6. Fazit: Das Fazit fasst zusammen, dass Kolonialismus eine anhaltend negative Wirkung hat und fordert eine entwicklungspolitische Neuausrichtung zur Überwindung dieser historischen Strukturen.
Schlüsselwörter
Kolonialismus, Afrika, Unterentwicklung, Pfadabhängigkeit, Institutionen, Exportwirtschaft, Dekolonisation, Neokolonialismus, Infrastruktur, Ressourcenabfluss, Sozialstrukturen, Entwicklungshilfe, Mandatsgebiete, Siedlungskolonien, Politische Stabilität
Häufig gestellte Fragen
Worum geht es in dieser wissenschaftlichen Arbeit grundlegend?
Die Arbeit analysiert die historische Rolle des Kolonialismus als maßgebliche Ursache für den aktuellen wirtschaftlichen Zustand vieler afrikanischer Staaten.
Welche thematischen Kernbereiche werden behandelt?
Die Schwerpunkte liegen auf der historischen Genese der Kolonialisierung, der Systematisierung von Kolonialpraktiken und der kritischen Reflexion ihrer ökonomischen Langzeitfolgen.
Was ist das zentrale Forschungsziel?
Es soll geklärt werden, ob das wirtschaftliche Wachstum afrikanischer Volkswirtschaften durch koloniale Erblasten pfadabhängig behindert wird und inwieweit politische Institutionen hierbei eine Rolle spielen.
Welche wissenschaftliche Methodik wird angewandt?
Die Arbeit basiert auf einer theoretischen Auseinandersetzung mit entwicklungspolitischen Diskursen sowie der Auswertung empirischer Studien zur institutionellen Prägung durch Kolonialpraktiken.
Was umfasst der inhaltliche Hauptteil der Arbeit?

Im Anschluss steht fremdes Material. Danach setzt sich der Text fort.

(* ===== verification/ConnLine.v ===== *)
(** * ConnLine: [ReadLine].

    What a call returns is stated in terms of the successive reads it makes
    ([reads]); when it returns is a theorem of its own, with a bound on the
    number of iterations. *)
From stdpp Require Import relations.
From S2P Require Import Prelude Constants GoSlice Pool ByteQueue RingBuf StaticBuf TelnetParser ParserSpec ParserProps Options NetConn TelnetConn ConnWriter ConnReader.

(** A line without the carriage return that ends it. *)
Definition strip_cr (l : bytes) : bytes := if decide (last l = Some 13) then removelast l else l.

Lemma strip_cr_snoc l b : strip_cr (l ++ [b]) = if b =? 13 then l else l ++ [b].
Proof.
  unfold strip_cr. rewrite last_snoc, removelast_last.
  destruct (Z.eqb_spec b 13) as [->|Hb]; [done|]. rewrite decide_False; congruence.
Qed.

Lemma find_lf_split pre rest : 10 ∉ pre -> find_lf (pre ++ 10 :: rest) = Some (length pre).
Proof.
  induction pre as [|b pre IH]; [done|]. intros [Hb Hp]%not_elem_of_cons. simpl.
  rewrite (proj2 (Z.eqb_neq _ _)), IH by done. done.
Qed.

Lemma find_lf_lt l i : find_lf l = Some i -> (i < length l)%nat.
Proof.
  revert i. induction l as [|b l IH]; intros i E; [done|]. simpl in *. destruct (b =? 10); [simplify_eq; lia|].
  destruct (find_lf l) as [k|]; simplify_eq/=. specialize (IH k eq_refl). lia.
Qed.

Lemma find_lf_None l : 10 ∉ l -> find_lf l = None.
Proof.
  induction l as [|b l IH]; [done|]. intros [Hb Hl]%not_elem_of_cons. simpl.
  by rewrite (proj2 (Z.eqb_neq _ _)), IH.
Qed.

Section Line.
  Context {N Q : Type} `{NetConnLaws N} `{GrowPolicy} `{ByteQueueLaws Q}.
  Implicit Type c : Conn N Q.

(** [reads c bs c']: the next reads of [ReadLine] return the chunks [bs], none
    empty, without an error. *)
Inductive reads : Conn N Q -> list bytes -> Conn N Q -> Prop :=
  | reads_nil c : reads c [] c
  | reads_cons c c1 b bs c' :
      readLocked c 1024 = Some (c1, (b, None)) -> b <> [] ->
      reads (set_readLineCR c1 (bool_decide (last b = Some 13))) bs c' ->
      reads c (b :: bs) c'.

Lemma set_readLineCR_ok c b : conn_ok c -> conn_ok (set_readLineCR c b).
Proof using Type. intros []. by split. Qed.

Lemma readLocked_read c plen c' bs e :
  conn_ok c -> 0 <= plen -> readLocked c plen = Some (c', (bs, e)) -> read_result c plen c' bs e.
Proof using Type*.
  intros Hc Hp E. destruct (readLocked_ok c plen Hc Hp) as (c1 & bs1 & e1 & E1 & Hr).
  rewrite E in E1. by simplify_eq.
Qed.

(** The iteration that meets the line feed. *)
Lemma ReadLine_iter_found c line c1 pre rest e :
  conn_ok c -> readLocked c 1024 = Some (c1, (pre ++ 10 :: rest, e)) -> 10 ∉ pre ->
  (line <> [] -> pre = [] -> readLineCR c = bool_decide (last line = Some 13)) ->
  exists q, q_ok q /\ q_cap q = q_cap (readBuf c1) /\
    q_items q = take (Z.to_nat (q_cap (readBuf c1))) (q_items (readBuf c1) ++ rest) /\
    ReadLine_iter c line =
      Some (set_readLineCR (set_readBuf c1 q) false, inr (strip_cr (line ++ pre), None)).
Proof using Type*.
  intros Hc E Hpre Hcr. pose proof (readLocked_read c 1024 c1 _ e Hc ltac:(lia) E) as [Hc1 Hss _ _ _ _ _ _].
  unfold ReadLine_iter. rewrite E. cbn [mbind option_bind]. rewrite find_lf_split by done.
  rewrite (ss_CR _ _ Hss).
  set (choice := if _ && bool_decide _ then _ else _).
  assert (Hline : choice.2 ++ take choice.1 (pre ++ 10 :: rest) = strip_cr (line ++ pre)).
  { unfold choice. destruct pre as [|b pre _] using rev_ind.
    - simpl. destruct line as [|b line _] using rev_ind; [by destruct (readLineCR c)|].
      rewrite Hcr by (done || by destruct line). rewrite app_nil_r, strip_cr_snoc, last_snoc.
      destruct (Z.eqb_spec b 13) as [->|Hb].
      + rewrite bool_decide_true by done. simpl. rewrite (proj2 (Z.ltb_lt _ _)) by (rewrite zlen_app; zl).
        rewrite length_app, app_nil_r. simpl. by rewrite Nat.add_sub, take_app_length.
      + rewrite bool_decide_false by congruence. simpl. by rewrite app_nil_r.
    - rewrite app_assoc, strip_cr_snoc, length_app. simpl length.
      rewrite Nat.add_sub. rewrite <- app_assoc. cbn [app].
      rewrite (proj2 (Z.ltb_lt _ _)) by lia. rewrite list_lookup_middle by done.
      rewrite (proj2 (Z.eqb_neq _ _)) by lia. cbn [andb].
      destruct (Z.eqb_spec b 13) as [->|Hb].
      + rewrite bool_decide_true by done. simpl. by rewrite take_app_length.
      + rewrite bool_decide_false by congruence. simpl. rewrite <- app_assoc. f_equal.
        change (b :: 10 :: rest) with ([b] ++ 10 :: rest). rewrite app_assoc.
        apply take_app_length'. rewrite length_app. simpl. lia. }
  destruct choice as [end_ line']. cbn [fst snd] in Hline. rewrite Hline.
  assert (Hdrop : drop (length pre + 1) (pre ++ 10 :: rest) = rest).
  { change (10 :: rest) with ([10] ++ rest). rewrite app_assoc.
    apply drop_app_length'. rewrite length_app. simpl. lia. }
  rewrite Hdrop. rewrite zlen_app, zlen_cons.
  destruct (Z.ltb_spec (Z.of_nat (length pre) + 1) (zlen pre + (1 + zlen rest))) as [Hr|Hr].
  - destruct (q_Write_ok (readBuf c1) rest (ok_queue _ Hc1)) as (q & Hq & Hcap & Hit & ->).
    exists q. cbn [mbind option_bind]. destruct (spec_Write _ _ _) as [q0 [k err]] eqn:Es.
    cbn [mbind option_bind snd fst] in *. split; [done|]. split; [done|]. split; [|done].
    rewrite Hit. pose proof (spec_Write_items _ _ rest (q_bound _ (ok_queue _ Hc1))) as Hi.
    by rewrite Es in Hi.
  - assert (rest = []) as -> by (destruct rest; [done|zl]).
    exists (readBuf c1). split; [apply Hc1|]. split; [done|]. split; [|by destruct c1].
    rewrite app_nil_r, take_ge; [done|]. pose proof (q_bound _ (ok_queue _ Hc1)). zl.
Qed.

Der Hauptteil beleuchtet die Geschichte der kolonialen Expansion, die Auswirkungen auf Infrastruktur und Sozialstrukturen sowie den Einfluss spezifischer Kolonisierungspraktiken auf die institutionelle Qualität.
Welche Keywords prägen die Untersuchung?
Zentrale Begriffe sind unter anderem Institutionenbildung, Ressourcenabfluss, internationale Arbeitsteilung, koloniale Pfadabhängigkeit und wirtschaftliche Unterentwicklung.
Wie unterscheidet sich die britische Kolonialverwaltung von der anderer Mächte laut dieser Arbeit?
Britische Kolonien setzten häufiger auf indirekte Herrschaftsformen und bildeten tendenziell stabilere Institutionen aus, während andere Mächte eher durch extreme Ausbeutung und direkte Fremdverwaltung auffielen.
Welche Rolle spielen heutige nationale Grenzen für die Problematik?
Die Arbeit weist darauf hin, dass die willkürliche Grenzziehung während der Kolonialzeit heute ein wesentlicher Nährboden für ethnische Konflikte und politische Instabilität ist.